Antimicrobial susceptibility testing was performed on 31of the 32 colonizing isolates. Ten isolates (32%) were resistant to clindamycin of which 5 were due to inducible resistance. One isolate had intermediate susceptibility to gentamicin and one was resistant to trimethoprim-sulfamethoxazole (3%), 25 isolates (81%) were resistant to erythromycin and 5 isolates (16%) were resistant and another 5 had intermediate susceptibility to levofloxacin.

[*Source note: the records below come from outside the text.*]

(** * CMIP6 NetCDF-to-Excel merger: a shallow embedding and its properties

    The development follows the four stages of the pipeline
    ([utils/file_handler.py], [utils/nc_reader.py], [utils/excel_writer.py],
    driven by [merge_nc_to_excel.py]).

    Modelling conventions.
    - Cell values are exact rationals or the missing value NaN ([val]);
      xarray decodes fill values to NaN, and its reductions skip NaN
      while numpy's propagate it.  Rounding is not modelled.
    - Coordinate labels (lat, lon) are exact rationals.
    - An xarray DataArray is a labelled, time-major nest of 2-D slices; a
      numpy ndarray is a shape together with a flat C-order buffer.
    - Python exceptions are values of [exn]; file-system accesses, array
      reductions and the warnings printed are recorded in an event log
      that survives a raised exception.
    - A Python [str] is the string of the bytes of its UTF-8 encoding;
      the decimal digits are those of Unicode 14.0 (Python 3.11).
    - Excel files are written by pandas with openpyxl; a workbook is the
      list of its sheets, each the title openpyxl gives it and the frame
      written to it. *)

From Stdlib Require Import String Ascii Bool Arith ZArith Lia List.
From Stdlib Require Import QArith Qcanon Qabs Qcabs.
From Stdlib Require Import Sorted Permutation.
From Stdlib Require Import DecimalString DecimalPos DecimalZ.
Import ListNotations.

Local Open Scope string_scope.
Local Open Scope Z_scope.
Local Open Scope list_scope.

(* ================================================================== *)
(** * Values, paths, exceptions, events *)
(* ================================================================== *)

(** A float cell: a number or NaN. *)
Inductive val : Type :=
| NaN : val
| Num : Qc -> val.

(** A [pathlib.Path] of a file inside a directory. *)
Record FilePath : Type := mkPath { fp_dir : string; fp_name : string }.

(** The exceptions the program raises (class and message). *)
Inductive exn : Type :=
| FileNotFoundError_InputDirectory (dir : string)
    (* "Input directory does not exist: ..." *)
| ValueError_NoNetCDFFiles (dir : string)
    (* "No NetCDF files found in directory: ..." *)
| ValueError_NoYearsExtracted (dir : string)
    (* "Could not extract years from any files in: ..." *)
| ValueError_CouldNotExtractYear (filename : string)
| ValueError_NoFilePaths
| ValueError_VariableNotFound (variable : string) (p : FilePath)
| OSError_CannotOpen (p : FilePath)
| RuntimeError_ReadingFile (p : FilePath) (cause : exn)
| ValueError_CoordinateMismatch (file_number : nat)
    (* "Coordinate mismatch detected in file {i+1}. ..." *)
| ValueError_Broadcast
    (* numpy: operands could not be broadcast together *)
| ValueError_Alignment
    (* xarray: cannot reindex along a dimension with duplicate labels *)
| IndexError
| ValueError_UnknownAggregation (mode : string)
| ValueError_UnexpectedShape (shape : list nat)
| ValueError_Reshape
| ValueError_ZeroSizeReduction
| ValueError_ArraysLength
    (* pandas: All arrays must be of the same length *)
| ValueError_MissingLatLon
| KeyError (key : string)
| IndexError_NoVisibleSheet
    (* openpyxl, on saving a workbook without sheets *)
| ValueError_SheetTooLarge
    (* pandas: This sheet is too large! *)
| ValueError_TitleEmpty
    (* openpyxl: Title must have at least one character *)
| ValueError_InvalidTitleCharacter (title : string)
    (* openpyxl: Invalid character ... found in sheet title *)
| IllegalCharacterError (value : string)
    (* openpyxl: ... cannot be used in worksheets. *)
| NotModelled_TitleClash
    (* the renaming of a title another sheet holds, see [set_title] *)
| NotModelled_DatasetMerge
    (* the merge of whole datasets, see [as_data_arrays] *)
| ZeroDivisionError
| ImportError_netCDF4
| SystemExit (code : Z).

(** Messages printed to the console (only those that carry meaning). *)
Inductive message : Type :=
| Warn_SkippingFile (filename : string)
| Warn_DimensionsDiffer
| Warn_ValuesDiffer
| Warn_CouldNotValidate (e : exn)
| Warn_SequentialYears
| Warn_ProceedingAnyway
| Msg_ValidationPassed
| Msg_Step (n : nat)
| Msg_Error (e : exn)
| Msg_FailedTo (stage : string) (e : exn)
| Msg_SplittingSheets
| Msg_Success
| Warn_ExcelValidationFailed.

Inductive reduction : Type := RedMean | RedMax | RedMin.

Inductive event : Type :=
| EvDirExists (dir : string)          (* Path.exists() *)
| EvGlob (dir : string)               (* Path.glob("*.nc") *)
| EvOpenNc (p : FilePath)             (* netCDF4.Dataset(path, 'r') *)
| EvOpenDataset (p : FilePath)        (* xr.open_dataset(path) *)
| EvReduce (r : reduction) (year : Z) (* year_data.mean/max/min(dim='time') *)
| EvPrint (m : message).

(* ================================================================== *)
(** * A logging exception monad *)
(* ================================================================== *)

Inductive result (A : Type) : Type :=
| Ok : A -> result A
| Raise : exn -> result A.
Arguments Ok {A} _.
Arguments Raise {A} _.

(** A computation yields the events it performed and how it ended. *)
Definition M (A : Type) : Type := (list event * result A)%type.

Definition ret {A} (a : A) : M A := ([], Ok a).
Definition raise {A} (e : exn) : M A := ([], Raise e).
Definition emit (ev : event) : M unit := ([ev], Ok tt).
Definition print (m : message) : M unit := emit (EvPrint m).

Susceptibility testing was performed on isolates of 17 of the 18 patients who had both colonization and infection. There was concordance between the susceptibility patterns of the colonizing and infecting isolates except for 1 isolate causing infection that was susceptible to clindamycin, 1 that was susceptible to erythromycin and 1 that was resistant to gentamicin with the corresponding colonizing isolates being resistant to clindamcyin and erythromycin and susceptible to gentamicin, respectively. In these 3 cases the spa types were identical for the colonizing and infecting isolates. Of the 17 infecting isolates tested, 16 (94%) were susceptible to mupirocin and 1 showed low-level resistance. All the colonizing and infecting isolates were susceptible to vancomycin. Of the 31 colonizing isolates tested, 12 isolates had an MIC of <0.5 μg/mL and 19 isolates had an MIC of 1 μg/mL. Of the 17 infecting isolates tested, 11 isolates had an MIC of <0.5 μg/mL and 6 had an MIC of 2 μg/mL.

PVL Status in Patients Colonized with MRSA

Of the 32 patients colonized with MRSA, 10 (31%) of the colonizing strains were PVL-positive. Six of the 10 patients colonized with PVL-positive strains were colonized in both the nares and rectum while 2 of the 22 patients colonized with PVL-negative strains were colonized in both sites (p=0.005). There was no significant difference in colonization with PVL-positive strains in the two time periods (p=1.0). None of the variables including age, race, sex, underlying disease, transplant status and absolute neutrophil count was different between patients colonized with PVL-positive or PVL-negative strains.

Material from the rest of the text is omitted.